KELCE BROUGHT THE WORK ETHIC
For more than a decade, Kelce punched his time card, got dirty and went to work. Fans saw this work-ethic and rallied around their sixth-round, underdog center. He has started 128 consecutive games, second-most in franchise history.
This season, coming off the elbow surgery, Kelce has played 443 of 446 offensive snaps, more than all of his linemates.
Such accomplishment isn’t always found in first overall draft picks. Yet, here was Kelce, the 191st player selected in 2011, leading his team to a Super Bowl championship and carving out a place in Philly’s collective heart.
That often-cold Philly heart isn’t easily won over. Athletes have to be more than successful. Stats are fine; Philly fans want grit and substance, too, along with effort and hustle.

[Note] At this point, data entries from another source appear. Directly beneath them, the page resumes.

(** * put-logs.py: a shallow embedding and its properties

    The script [metrique-writer-format-emf/tools/put-logs.py] parses its
    command line, reads a JSON file, rewrites the [_aws.Timestamp] field of
    every record to "one second ago" and sends the records to CloudWatch Logs
    in one [put_log_events] call.

    Python values are embedded as an inductive type, [str] as a list of code
    points, [dict] as an insertion-ordered association list.  The library
    functions the script calls ([argparse], [open], [json.loads],
    [json.dumps]) are embedded from their CPython behaviour; [time.time] and
    the CloudWatch client are oracles of the [World] the script runs in.
    Floating-point numbers and their arithmetic are kept abstract (class
    [PyFloat]); the limits of the interpreter (recursion depth, length of
    integer literals), its Unicode tables and the locale's codec belong to
    the [World]. *)

From Stdlib Require Import List ZArith NArith Bool Lia String Ascii.
Import ListNotations.
Local Open Scope Z_scope.

Set Implicit Arguments.

(* ------------------------------------------------------------------ *)
(** ** Python strings *)

(** A [str] is a sequence of Unicode code points. *)
Definition pystr := list N.

Definition py (s : string) : pystr :=
  List.map N_of_ascii (list_ascii_of_string s).

Fixpoint str_eqb (a b : pystr) : bool :=
  match a, b with
  | [], [] => true
  | x :: a', y :: b' => N.eqb x y && str_eqb a' b'
  | _, _ => false
  end.

(** [s[len(p):]] when [s.startswith(p)]. *)
Fixpoint strip_prefix (p s : pystr) : option pystr :=
  match p with
  | [] => Some s
  | c :: p' =>
      match s with
      | d :: s' => if N.eqb c d then strip_prefix p' s' else None
      | [] => None
      end
  end.

Definition startswith (s p : pystr) : bool :=
  match strip_prefix p s with Some _ => true | None => false end.

Definition in_range (lo hi c : N) : bool := (N.leb lo c && N.leb c hi)%bool.

Definition is_digit (c : N) : bool := in_range 48 57 c.
Definition is_high_surrogate (c : N) : bool := in_range 55296 56319 c.
Definition is_low_surrogate (c : N) : bool := in_range 56320 57343 c.

(* ------------------------------------------------------------------ *)
(** ** Floats

    [float] values are opaque.  The script parses and prints the floats of
    a record, and computes with the readings of the clock: a product, a
    difference and a conversion to [int], all in floating point. *)

Inductive float_kind := FFinite | FNaN | FPosInf | FNegInf.

Class PyFloat := {
  float : Type;
  (** [float(text)] on a matched number literal *)
  float_of_str : pystr -> float;
  (** [float.__repr__] *)
  float_repr : float -> pystr;
  (** the tests [o != o], [o == INFINITY], [o == -INFINITY] of the encoder *)
  float_kind_of : float -> float_kind;
  (** the constants of [json.decoder] *)
  NaN : float;
  PosInf : float;
  NegInf : float;
  (** [float(n)], the conversion of an [int] operand *)
  float_of_int : Z -> float;
  (** [x * y] and [x - y] *)
  float_mul : float -> float -> float;
  float_sub : float -> float -> float;
  (** [int(x)] of a finite float (the readings of the clock are finite) *)
  float_trunc : float -> Z;
  (** [x <= y] *)
  float_le : float -> float -> Prop
}.

(** ** Exceptions *)

Inductive exn :=
| SystemExit (code : Z)
| OSError
| UnicodeDecodeError
| JSONDecodeError
| RecursionError
| ValueError
| TypeError
| AttributeError
| BotoError.

(* ------------------------------------------------------------------ *)
(** ** Python values as [json.loads] builds them *)

Section Values.
Context {F : PyFloat}.

#[local] Unset Elimination Schemes.
Inductive pyval :=
| PNone
| PBool (b : bool)
| PInt (z : Z)
| PFloat (f : float)
| PStr (s : pystr)
| PList (l : list pyval)
| PDict (d : list (pystr * pyval)).
#[local] Set Elimination Schemes.

(** A [dict] with [str] keys, in insertion order. *)
Definition dict := list (pystr * pyval).

Fixpoint dict_get (d : dict) (k : pystr) : option pyval :=
  match d with
  | [] => None
  | (k', v) :: r => if str_eqb k' k then Some v else dict_get r k
  end.

(** [d[k] = v]: an existing key keeps its place, a new key goes last. *)
Fixpoint dict_set (d : dict) (k : pystr) (v : pyval) : dict :=
  match d with
  | [] => [(k, v)]
  | (k', v') :: r =>
      if str_eqb k' k then (k', v) :: r else (k', v') :: dict_set r k v
  end.

(** [dict(pairs)] *)
Definition dict_of_pairs (pairs : list (pystr * pyval)) : dict :=
  fold_left (fun d kv => dict_set d (fst kv) (snd kv)) pairs [].

Definition keys (d : dict) : list pystr := List.map fst d.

Very few Philly athletes have ascended from great athletes to legends. Very few athletes have graced the heart and soul of most Philadelphians — start with Brian Dawkins, Chase Utley, Jimmy Rollins, Reggie White, Bobby Clarke, Julius Erving, Joel Embiid and Roy Halladay.
And Jason Kelce.
OFF THE FIELD
Kelce has been more than the poster child or face of his charity work. He has gone out and done the work.
Not surprising for the guy who was a walk-on when he started at the University of Cincinnati.
Kelce, a recent homebuyer in Sea Isle City, N.J., tends bar there at an Eagles Autism Foundation fundraiser at the Ocean Drive. Kelce goes all-in at this event, spending time with the fans, serving up suds, the whole thing.
In 2021, more than $100,000 was raised, half of which was donated by Kelce and his wife, Kylie. They raised another $100,000-plus in 2022.
Kelce has many other charitable ventures in the community. For all of this charitable work and his strong character, Kelce was nominated by the Eagles for the NFL’s prestigious Walter Payton Man of the Year Award in 2021.
To this generation of Eagles fans, Kelce is the man of the year … every year.